JCP holds symposium on job shortage for PhD. holders

February 3 & 4, 2008
In a situation in which the number of doctoral degree holders facing difficulties in finding stable employment is sharply increasing, the Japanese Communist Party on February 2 held a public symposium in Tokyo to deal with job shortages and poor working conditions for young researchers.

About 100 university teachers, short-term contract researchers called postdoctoral fellows (“post-docs”), part-time lecturers, and graduate students actively took part in the discussion.

Participants reported on young researchers’ severe living conditions; Some said that researchers with doctorate degrees have debts of 10 million yen in student loans, that the number of graduate students unable to pay their tuition fees has doubled, and that undergraduate students are losing interest in obtaining higher degrees.
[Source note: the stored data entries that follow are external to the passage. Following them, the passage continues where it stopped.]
(** X11. [renderEnvSuggestions] never fails and always offers public
    transport. Without lots it offers only that; otherwise the cards are
    chosen by the distance of the nearest lot: at most 1200 m, at most
    5000 m, or more. *)
Theorem renderEnvSuggestions_buckets (lots : list View) :
  ∃ cards,
    renderEnvSuggestions lots = Some cards ∧
    (∃ c, c ∈ cards ∧ title c = "Public transport") ∧
    (lots = [] → cards = [card_no_lots]) ∧
    ((∃ v, v ∈ lots ∧ (distance_m v <= 1200)%R) → cards = cards_short) ∧
    (lots ≠ [] → (∀ v, v ∈ lots → (1200 < distance_m v)%R) →
       (∃ v, v ∈ lots ∧ (distance_m v <= 5000)%R) → cards = cards_medium) ∧
    (lots ≠ [] → (∀ v, v ∈ lots → (5000 < distance_m v)%R) → cards = cards_long).
Proof.
  destruct lots as [|v0 lots'] eqn:Hl.
  - exists [card_no_lots]. simpl. split; [done|]. split.
    + exists card_no_lots. split; [left|done].
    + split; [done|]. split; [|split]; try done.
      intros (v & Hv & _). by apply elem_of_nil in Hv.
  - rewrite <- Hl. assert (lots ≠ []) as Hne by (by rewrite Hl).
    destruct (nearest_is_min lots Hne) as (n & Hn & Hin & Hmin).
    assert (renderEnvSuggestions lots =
            let km := (distance_m n / 1000)%R in
            if decide (km <= 1.2)%R then Some cards_short
            else if decide (km <= 5)%R then Some cards_medium else Some cards_long) as Hr.
    { rewrite Hl. simpl. rewrite <- Hl. by rewrite Hn. }
    rewrite Hr. simpl.
    destruct (decide (distance_m n / 1000 <= 1.2)%R) as [H1|H1];
      [|destruct (decide (distance_m n / 1000 <= 5)%R) as [H5|H5]];
      eexists; (split; [reflexivity|]).
    + split; [exists (List.nth 2 cards_short card_no_lots); split; [right; right; left|done]|].
      split; [by rewrite Hl|]. split; [done|]. split.
      * intros _ Hfar _. specialize (Hfar n Hin). lra.
      * intros _ Hfar. specialize (Hfar n Hin). lra.
    + split; [exists (List.nth 1 cards_medium card_no_lots); split; [right; left|done]|].
      split; [by rewrite Hl|]. split; [|split; [done|]].
      * intros (v & Hv & Hd). specialize (Hmin v Hv). lra.
      * intros _ Hfar. specialize (Hfar n Hin). lra.
    + split; [exists (List.nth 0 cards_long card_no_lots); split; [left|done]|].
      split; [by rewrite Hl|]. split; [|split; [|done]].
      * intros (v & Hv & Hd). specialize (Hmin v Hv). lra.
      * intros _ _ (v & Hv & Hd). specialize (Hmin v Hv). lra.
Qed.
End EnvSuggestionsFacts.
Panelists made proposals to overcome the problems.

Non-profit Organization Science Communication Japan President Enoki Eisuke said, “The average age of ‘post-docs’ is getting higher. One out of 10 is now older than 40 years. Many ‘post-docs’ are not enrolled in a pension plan. It is necessary to find solutions by rallying the support of the wider society.”

Okada Yasumasa, former chief researcher of the National Institute of Advanced Industrial Science and Technology, said, “With the government’s comprehensive plan for science and technology implemented, while competitive grant funds are increasing, it has become difficult to continue ordinary studies because of a decline in subsidies for operating costs. This plan has created the problem of the use and abuse of young researchers. The Ministry of Education, Culture, Sports, Science and Technology needs to be aware of the actual situation.”

Physical Society of Japan Career Support Center Head Bando Masako pointed out that one third of researchers hold unstable positions like “post-docs”. “Personnel cuts in the field of basic research are underway. I will call for a renaissance in learning by promoting improvement not only in applied research but also in basic studies,” she said.

Yoshida Yutaka, professor at Hitotsubashi University Graduate School of Social Sciences said, “As a result of increases in the number of graduate students due to government policies as well as the incorporation of national universities, graduate school teachers have become extremely busy. At the same time, living conditions of graduate students have deteriorated due to higher tuition fees. It has become very difficult to train junior researchers. Gaps among universities are also rapidly widening. The government must drastically change its education policy.”

JCP Vice Chair Ishii Ikuko explained that since the reorganization of national universities as corporations, these universities have slashed about 50 billion yen in personnel costs which is equivalent to the starting salary of 10,000 teaching assistants under the old system and that they reduced the number of teaching assistants and assistant professors, while increasing the number of part-time lecturers.

“The government has brought market mechanisms into academic study in line with its “structural reform” policy. In addition, it has further deteriorated the situation by reducing research funds and promoting reliance on competitive grant funds. The JCP demands that the government conduct a fact-finding survey on the situation of ‘post-docs’ and part-time lecturers. The JCP will work hard to fundamentally redress the government policy.”